[Problem to solve] Show every line of the data that includes the word "forall".

Collected data entries:
(** A recorded pin is listed, with its flag and its expiry in whole seconds,
    under its own head only and beside every pin that was there before; removing
    it takes it and nothing else away. *)
Theorem ledger_add_remove_list h p c r t s s1 out s2 s3 out' s4 :
  ledger_wf (kv s) -> time_ok t ->
  AddExpiring h p (Some c) r t s = (Ok tt, s1) -> ListAll h s1 = (Ok out, s2) ->
  Ledger_Remove h p (Some c) s2 = (Ok tt, s3) -> ListAll h s3 = (Ok out', s4) ->
  mkPin p (Some c) r (storedTime t) ∈ out /\
  (forall e, rowkey e <> (p, Some c) ->
     (e ∈ out <-> exists c', pin_CID e = Some c' /\ pin_at (kv s) h (Purpose e) c' = Some (Recursive e, Expiry e)) /\
     (e ∈ out' <-> e ∈ out)) /\
  (forall e, rowkey e = (p, Some c) -> e ∉ out') /\
  (forall h' p' c', h' <> h -> pin_at (kv s4) h' p' c' = pin_at (kv s) h' p' c').
Proof.
  intros Hm Ht Ha Hl Hr Hl'. unfold AddExpiring in Ha. apply ledger_add_run in Ha as [Hm1 [Hn Ek1]]; [|done..].
  pose proof Hn as [Hh Hp]%checkNames_ok. apply ListAll_run in Hl as [Ek2 [_ Hout]]; [|done..].
  apply ledger_remove_run in Hr as [Hm3 [_ Ek3]]; [|by rewrite Ek2]. apply ListAll_run in Hl' as [Ek4 [_ Hout']]; [|done..].
  assert (Hne : forall e c', pin_CID e = Some c' -> rowkey e <> (p, Some c) -> (h, Purpose e, c') <> (h, p, c)).
  { intros e c' Hc' Hk [= E1 E2]. apply Hk. unfold rowkey. congruence. }
  split; [|split; [|split]].
  - apply Hout. exists c. split; [done|]. rewrite Ek1, pin_at_set by done. by rewrite decide_True.
  - intros e Hk. rewrite Hout', Hout. split.
    + split; intros (c' & Hc' & H); exists c'; (split; [done|]); revert H; rewrite Ek1, pin_at_set by done;
        by rewrite decide_False by (by apply Hne).
    + split; intros (c' & Hc' & H); exists c'; (split; [done|]); revert H; rewrite Ek3, Ek2, pin_at_delete by done;
        by rewrite decide_False by (by apply Hne).
  - intros e Hk. rewrite Hout'. intros (c' & Hc' & H). injection Hk as E1 E2. rewrite E2 in Hc'. injection Hc' as <-.
    rewrite E1, Ek3, pin_at_delete, decide_True in H by done. done.
  - intros h' p' c' Hne'. rewrite Ek4, Ek3, pin_at_delete, decide_False by (done || congruence).
    rewrite Ek2, Ek1, pin_at_set, decide_False by (done || congruence). done.
Qed.
End Refinement.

[Response box]
  (forall e, rowkey e <> (p, Some c) ->
  (forall e, rowkey e = (p, Some c) -> e ∉ out') /\
  (forall h' p' c', h' <> h -> pin_at (kv s4) h' p' c' = pin_at (kv s) h' p' c').
  assert (Hne : forall e c', pin_CID e = Some c' -> rowkey e <> (p, Some c) -> (h, Purpose e, c') <> (h, p, c)).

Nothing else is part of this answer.